Unification of Finite Symmetries in Simulation of Many-body Systems on Quantum Computers

Abstract: Symmetry is fundamental in the description and simulation of quantum systems. Leveraging symmetries in classical simulations of many-body quantum systems can results in significant overhead due to the exponentially growing size of some symmetry groups as the number of particles increases. Quantum computers hold the promise of achieving exponential speedup in simulating quantum many-body systems; however, a general method for utilizing symmetries in quantum simulations has not yet been established. In this work, we present a unified framework for incorporating symmetry group transforms on quantum computers to simulate many-body systems. The core of our approach lies in the development of efficient quantum circuits for symmetry-adapted projection onto irreducible representations of a group or pairs of commuting groups. We provide resource estimations for common groups, including the cyclic and permutation groups. Our algorithms demonstrate the capability to prepare coherent superpositions of symmetry-adapted states and to perform quantum evolution across a wide range of models in condensed matter physics and \textit{ab initio} electronic structure in quantum chemistry.
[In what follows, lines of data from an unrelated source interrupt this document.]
(** * Shallow embedding of the ZYNQ AIE shim-DMA and profiling layer (zynqaie::Aie)

    The model follows the hardware build of [aie.cpp] (the [#ifndef __AIESIM__]
    branches).  The C++ object is an explicit state [Aie]; every member
    function is a computation in a state/exception monad [M] whose state
    survives an exception, as in C++.  Calls into the vendor hardware-control
    library (aie-rt), the kernel ([ioctl], [mmap]) and the buffer collaborator
    are recorded in a trace of events; their answers come from an oracle [Hw]
    carried in the state.  The per-tile resource pool ([Resources::AIE]) is
    code of the repository that is not part of the sources given here: it is
    modelled from the spec. *)

From stdpp Require Import base list strings pretty gmap.
From Stdlib Require Import ZArith Ascii.

Open Scope string_scope.
Open Scope Z_scope.

(** ** Constants of the headers *)

Definition EINVAL : Z := 22.
Definition EAGAIN : Z := 11.

(** [XAIEDMA_SHIM_TXFER_LEN32_MASK] of the aie-rt headers: a shim DMA length
    must be a multiple of 32 bits, i.e. its two low bits are clear. *)
Definition XAIEDMA_SHIM_TXFER_LEN32_MASK : Z := 3.

(** [XRT_NULL_BO_EXPORT] of xrt.h on Linux. *)
Definition XRT_NULL_BO_EXPORT : Z := -1.

(** [IO_STREAM_RUNNING_EVENT_COUNT] of [xrtProfilingOption]. *)
Definition IO_STREAM_RUNNING_EVENT_COUNT : Z := 3.

(** [CONVERT_LCHANL_TO_PCHANL] of aie.h: logical channels 2 and 3 are the
    physical channels 0 and 1 of the other direction. *)
Definition CONVERT_LCHANL_TO_PCHANL (l_ch : Z) : Z :=
  if 1 <? l_ch then l_ch - 2 else l_ch.

(** [(size_t)(int)]: the signed handle compared with a [size_t] is converted
    to a 64-bit unsigned value. *)
Definition to_size_t (x : Z) : Z := x mod 2 ^ 64.

(** [int handleId = eventRecords.size();]: narrowing to a 32-bit [int]. *)
Definition to_int (x : Z) : Z :=
  let u := x mod 2 ^ 32 in if u <? 2 ^ 31 then u else u - 2 ^ 32.

(** ** Data model *)

Inductive xclBOSyncDirection :=
| XCL_BO_SYNC_BO_TO_DEVICE
| XCL_BO_SYNC_BO_FROM_DEVICE
| XCL_BO_SYNC_BO_GMIO_TO_AIE
| XCL_BO_SYNC_BO_AIE_TO_GMIO.

Inductive XAie_DmaDirection := DMA_MM2S | DMA_S2MM.

Inductive XAie_StrmPortIntf := XAIE_STRMSW_SLAVE | XAIE_STRMSW_MASTER.

Record XAie_LocType := TileLoc { Col : Z; Row : Z }.

(** [gmio_type] of the AIE metadata: [type] 0 is GM->AIE, 1 is AIE->GM. *)
Record gmio_type := {
  gmio_name : string;
  gmio_type_ : Z;
  gmio_shim_col : Z;
  gmio_channel_number : Z;
  gmio_stream_id : Z;
  gmio_burst_len : Z
}.

Record plio_type := {
  plio_name : string;
  plio_logical_name : string;
  plio_shim_col : Z;
  plio_stream_id : Z;
  plio_is_master : bool
}.

(** [BD] of aie.h: a buffer descriptor slot and its host-memory binding. *)
Record BD := {
  bd_num : Z;
  vaddr : Z;
  bd_size : Z;
  buf_fd : Z
}.

Definition bd_empty (n : Z) : BD :=
  {| bd_num := n; vaddr := 0; bd_size := 0; buf_fd := -1 |}.

Definition bd_set_buf_fd (b : BD) (fd : Z) : BD :=
  {| bd_num := bd_num b; vaddr := vaddr b; bd_size := bd_size b; buf_fd := fd |}.
Definition bd_set_size (b : BD) (s : Z) : BD :=
  {| bd_num := bd_num b; vaddr := vaddr b; bd_size := s; buf_fd := buf_fd b |}.
Definition bd_set_vaddr (b : BD) (a : Z) : BD :=
  {| bd_num := bd_num b; vaddr := a; bd_size := bd_size b; buf_fd := buf_fd b |}.

(** A DMA channel: two [std::queue<BD>]; the front of a queue is the head
    of the list and [push] appends at the end. *)
Record DMAChannel := {
  idle_bds : list BD;
  pend_bds : list BD
}.

Record ShimDMA := {
  dma_chan : list DMAChannel;
  maxqSize : Z;
  configured : bool
}.

(** [Resources::AcquiredResource]. *)
Inductive ResModule := core_module | memory_module | pl_module.
Inductive ResKind :=
| performance_counter
| user_event
| trace_control
| stream_switch_event_port
| broadcast_channel.

Record AcquiredResource := {
  res_loc : XAie_LocType;
  res_module : ResModule;
  res_resource : ResKind;
  res_id : Z
}.

Record EventRecord := {
  ev_option : Z;
  acquiredResources : list AcquiredResource
}.

(** A buffer handle, seen through the answers of the buffer collaborator:
    [xrtBOExport], [xrtBOSize] and [xrtBOAddress]. *)
Record xrtBufferHandle := {
  bo_export : Z;
  bo_size : Z;
  bo_address : Z
}.

(** Answers of the hardware and the kernel.  The busy-wait loops consume the
    successive answers of [XAie_DmaGetPendingBdCount] and
    [XAie_DmaWaitForDone]; running out of answers while still polling is
    reported as [Spin]. *)
Record Hw := {
  hw_npend : list Z;
  hw_done : list bool;
  hw_attach : Z -> Z;
  hw_detach : Z -> Z;
  hw_mmap : Z -> Z -> Z;
  hw_counter : XAie_LocType -> ResModule -> Z -> Z;
  hw_errno : Z
}.

(** Calls made to the collaborators, in order. *)
Inductive event :=
| EvGetPendingBdCount (col pchan : Z) (dir : XAie_DmaDirection)
| EvWaitForDone (col pchan : Z) (dir : XAie_DmaDirection) (timeout : Z)
| EvExport (fd : Z)
| EvAttach (fd : Z)
| EvMmap (size fd : Z)
| EvMunmap (addr size : Z)
| EvDetach (fd : Z)
| EvDmaSetAddrLen (addr len : Z)
| EvDmaSetLock (bd : Z)
| EvDmaEnableBd
| EvDmaWriteBd (col bd : Z)
| EvPushBdToQueue (col pchan : Z) (dir : XAie_DmaDirection) (bd : Z)
| EvRequestStreamEventPort (col owner result : Z)
| EvRequestPerformanceCounter (col owner result : Z)
| EvReleasePerformanceCounter (m : ResModule) (loc : XAie_LocType) (owner id : Z)
| EvReleaseStreamEventPort (col owner id : Z)
| EvEventSelectStrmPort (loc : XAie_LocType) (port : Z) (mode : XAie_StrmPortIntf) (stream_id : Z)
| EvPerfCounterControlSet (loc : XAie_LocType) (counter port : Z)
| EvPerfCounterGet (loc : XAie_LocType) (m : ResModule) (id : Z)
| EvPerfCounterReset (loc : XAie_LocType) (m : ResModule) (id : Z)
| EvPerfCounterResetControlReset (loc : XAie_LocType) (m : ResModule) (id : Z)
| EvEventSelectStrmPortReset (loc : XAie_LocType) (id : Z).

(* The per-tile resource pool.  [Resources::AIE] (aie_resource.cpp) is not
   among the sources; the definitions below follow the spec: "Request one
   performance-counter resource and one stream-event-port resource from the
   hardware resource pool scoped to that tile location, using the new
   session's handle as the requesting owner", a failed request yields a
   negative id, and stop "release[s] each resource back to its owning tile's
   resource pool (keyed by module: tile-core module vs. shim/PL module)". *)

(** Modelled from the spec: a module of [Resources::AIE] holds a finite set of
    performance counters and stream event ports, each free ([None]) or owned
    by a handle. *)
Record ModulePool := {
  perf_counters : list (option Z);
  event_ports : list (option Z)
}.

(** Modelled from the spec: [Resources::AIE], the pools of the shim tiles
    ([getShimTile(col)->plModule]) and of the array tiles
    ([getAIETile(col,row)->coreModule]). *)
Record Pool := {
  shim_tiles : list ModulePool;
  aie_tiles : list (list ModulePool)
}.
Specifically, we execute a symmetry-adapted quantum subroutine for small molecules in first-quantization on noisy hardware. In addition, we present a discussion of open problems regarding treating symmetries in digital quantum simulations of many-body systems, paving the way for future systematic investigations into leveraging symmetries \emph{quantumly} for practical quantum advantage. The broad applicability and rigorous resource estimation for symmetry transformations make our framework appealing for achieving provable quantum advantage on fault-tolerant quantum computers, especially for symmetry-related properties.